Disebut Menghamburkan Uang, Ini Alasan Solidaritas Pangan Jogja Tolak Penghargaan dari Pemerintah

Dina (kiri) dan Andhika (tengah) saat jumpa pers di dapur Solidaritas Pangan Jogja, Jumat (4/12 - 2020)/Ist
04 Desember 2020 18:07 WIB Hey Setiawan (ST18) Jogja Share :

Harianjogja.com, JOGJA--Solidaritas Pangan Jogja [SPJ] menolak penghargaan TOP 21 Inovasi Pelayanan Publik Penanganan Covid-19 dari Kementerian Pendayagunaan Aparatur Negara dan Reformasi Birokrasi [Kemenpan-RB]. Penghargaan itu dinilai salah alamat dan terkesan hanya menghambur-hamburkan uang.

Sekedar catatan, SPJ adalah gerakan kolektif kerakyatan yang kerap membagikan makanan gratis kepada masyarakat terdampak Pandemi Covid-19. Sasaran mereka tertuju kepada pekerja informal, tunawisma, masyarakat pra sejahtera serta kelompok masyarakat rentan lainnya.

Relawan dan Juru Bicara SPJ, Dina mengatakan, Kamis, (3/12/2020) pihak SPJ menerima undangan dari Sekretariat Daerah Kota Yogyakarta yang untuk turut datang dalam penerimaan kunjungan dari Kemenpan-RB pada Jumat, (4/12/2020). Dalam undangan itu juga berisi pemberian penghargaan dari Kemenpan-RB kepada SPJ.

“Alasan utama kami menolak karena kami merasa tidak fair ketika SPJ menerima penghargaan ini di tengah-tengah masa pandemi. Di saat yang sama, kita masih punya banyak masalah di lapangan. Masih ada kekurangan akses jaminan kesehatan, kehidupan, pekerjaan dan bahkan, tes yang belum tersedia secara masif. Ini jadi pekerjaan rumah dan tanggungjawab pemerintah Indonesia untuk memenuhi hak warga negara,” kata Dina saat dihubungi Harianjogja.com, Jumat, (4/12/2020).

SPJ, kata Dina bukanlah gerakan tunggal.
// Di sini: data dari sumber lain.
(** X9: every record of [getPlatforms] comes from an entry, between commas,
    of a line that begins with the marker; the trimmed entry ends with
    [<id> <version>] for the record's members, which are non-empty. An entry
    without a blank, such as a platform name without its version, gives no
    record. *)
Theorem getPlatforms_records_come_from_entries (output : string) :
  (forall p : CordovaPlatformInfo,
      In p (getPlatforms_then output) ->
      exists line entry before,
        In line (JS.split newline output)
        /\ prefix "Installed platforms: " line = true
        /\ In entry (JS.split "," (JS.substring_from 21 line))
        /\ JS.trim entry
           = before ++ platform_entry (platform_id p) (platform_version p)
        /\ (JS.truthy (platform_id p) && JS.truthy (platform_version p))
           = true)
  /\ (forall entry : string,
        has_char " " entry = false -> platform_of_entry entry = []).
Proof.
  split.
  - intros p H. rewrite getPlatforms_then_spec in H.
    apply in_flat_map in H. destruct H as [line [Hline Hp]].
    unfold platforms_of_line in Hp.
    destruct (prefix "Installed platforms: " line) eqn:Hpre; [|destruct Hp].
    apply in_flat_map in Hp. destruct Hp as [entry [Hentry Hp]].
    destruct (platform_of_entry_shape _ _ Hp) as [before [Heq Hok]].
    exists line, entry, before. repeat split; try assumption.
    rewrite !andb_true_iff in Hok. rewrite andb_true_iff. tauto.
  - intros entry H.
    destruct (platform_of_entry entry) as [|p l] eqn:Hp; [reflexivity|].
    assert (Hin : In p (platform_of_entry entry))
      by (rewrite Hp; now left).
    destruct (platform_of_entry_shape _ _ Hin) as [before [Heq _]].
    rewrite Heq in H. unfold platform_entry in H.
    change (platform_id p ++ " " ++ platform_version p)
      with (platform_id p ++ String " " (platform_version p)) in H.
    rewrite <- string_app_assoc, has_char_middle in H. discriminate H.
Qed.

Lemma getPlatforms_records_come_from_entries_witness :
  (exists line entry before,
      In line (JS.split newline
                 "Installed platforms: android 6.0.0, browser")
      /\ prefix "Installed platforms: " line = true
      /\ In entry (JS.split "," (JS.substring_from 21 line))
      /\ JS.trim entry = before ++ platform_entry "android" "6.0.0"
      /\ (JS.truthy "android" && JS.truthy "6.0.0") = true)
  /\ platform_of_entry "browser" = [].
Proof.
  split.
  - apply (proj1 (getPlatforms_records_come_from_entries
                    "Installed platforms: android 6.0.0, browser")
                 (mkPlatformInfo "android" "6.0.0")).
    vm_compute. left. reflexivity.
  - apply (proj2 (getPlatforms_records_come_from_entries
                    "Installed platforms: android 6.0.0, browser")).
    reflexivity.
Defined.

(** ** Printing records and parsing them back *)

Lemma dot_text_no_newline (x : string) :
  dot_text x = true -> has_char newline x = false.
Proof.
  induction x as [|c x IH]; simpl; [reflexivity|].
  rewrite andb_true_iff, negb_true_iff. intros [Hc Hx].
  rewrite (IH Hx), orb_false_r.
  unfold JS.is_line_terminator in Hc.
  apply orb_false_iff in Hc. destruct Hc as [Hc _].
  apply Nat.eqb_neq in Hc. apply Ascii.eqb_neq. intros ->.
  apply Hc. reflexivity.
Qed.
Ada banyak gerakan kerelawanan Rakyat Bantu Rakyat lainnya yang berkontribusi dengan cara masing-masing. Penghargaan yang hanya diberikan kepada SPJ dikhawatirkan akan mengurangi rasa kepercayaan yang selama ini saling mereka bangun dalam kerja-kerja solidaritas. “Nanti dianggap punya relasi orang dalam dan sebagainya,” ujarnya.
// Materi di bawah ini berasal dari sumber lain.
(** An envelope as the service hands it to the subscribers. *)
Definition envelope (eventType : string) (payload : gmap string json) : json :=
  JObj {[ "type" := JStr eventType; "data" := JObj payload ]}.

(** Where the pending timer that sits at index [k] is found after an input:
    timers registered later are appended, and a timer that fires leaves the
    list, moving the later ones down by one.  [None]: it was the one that
    fired. *)
Definition follow_step (k : nat) (i : input) : option nat :=
  match i with
  | Expire j =>
      if decide (j = k) then None
      else if decide (j < k) then Some (k - 1)
      else Some k
  | _ => Some k
  end.

Fixpoint follow (k : nat) (inputs : list input) : option nat :=
  match inputs with
  | [] => Some k
  | i :: rest =>
      match follow_step k i with
      | Some k' => follow k' rest
      | None => None
      end
  end.

(** The component renders the list unless
    [!isVisible || alerts.length === 0], in which case it returns [null]. *)
Definition rendered (st : AlertBar) : bool :=
  negb (negb (isVisible st) || (length (alerts st) =? 0)).

End AlertBar.

(* ===================================================================== *)
(** * pages/Dashboard.jsx *)
(* ===================================================================== *)

Module Dashboard.

(** The dashboard data held by [useState]: the array [stocks], and every other
    property of the object ([summary], ...), which [...prev] carries over. *)
Record DashboardSnapshot : Type := {
  stocks : list (gmap string json);
  others : gmap string json
}.

(** [stock.symbol] *)
Definition symbol (o : gmap string json) : jsval := of_lookup (o !! "symbol").

(** [{ ...stock, ...updatedStock }] *)
Definition spread (stock updatedStock : gmap string json) : gmap string json :=
  updatedStock ∪ stock.

(** [updateStockData(updatedStock)].  [dashboardData] is the variable of the
    enclosing render that the function closes over; [prev] is the state that
    React passes to the updater. *)
Definition updateStockData (dashboardData : option DashboardSnapshot)
    (updatedStock : gmap string json) (prev : DashboardSnapshot) : DashboardSnapshot :=
  match dashboardData with
  | None => prev
  | Some _ =>
      {| stocks :=
           map (fun stock =>
                  if strict_eq (symbol stock) (symbol updatedStock)
                  then spread stock updatedStock
                  else stock)
               (stocks prev);
         others := others prev |}
  end.

(** ** The component around the reconciler *)

(** The four [useState] cells of the page. *)
Record Page : Type := {
  dashboardData : option DashboardSnapshot;
  loading : bool;
  error : string;
  wsConnected : bool
}.

(** The values of the first render. *)
Definition first_render : Page :=
  {| dashboardData := None; loading := true; error := ""; wsConnected := false |}.

(** How the [await] of [stockAPI.getDashboard()] ends.
    - [Success data]: the promise is fulfilled and [response.data.status] is
      ['success']; [data] is [response.data.data] ([None] when that property
      is [null] or missing);
    - [OtherStatus]: fulfilled, [response.data] is an object with another
      status;
    - [Unreadable]: fulfilled, but reading [response.data.status] throws
      (the response or its [data] is [null] or [undefined]);
    - [Rejected]: the promise is rejected. *)
Inductive fetch_result : Type :=
| Success (data : option DashboardSnapshot)
| OtherStatus
| Unreadable
| Rejected.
Dina menambahkan, sebenarnya pemerintah punya opsi lain daripada hanya sekadar memberikan penghargaan. Jika berkaca dari kondisi terkini, dikatakan Dina masih banyak kelompok masyarakat yang kesulitan memperoleh akses pemenuhan hak dasar. Anggaran bantuan dan pengendalian Pandemi Covid-19 sudah sepantasnya sampai kepada orang-orang yang sungguh membutuhkan.

“Dana itu seharusnya transparan dan distribusinya sampai kepada orang yang betul-betul membutuhkan. Untuk itu, kami meminta kepada pemerintah untuk membuka akses seluas-luasnya kepada mereka. Sebab, itu hak mereka,” kata Dina.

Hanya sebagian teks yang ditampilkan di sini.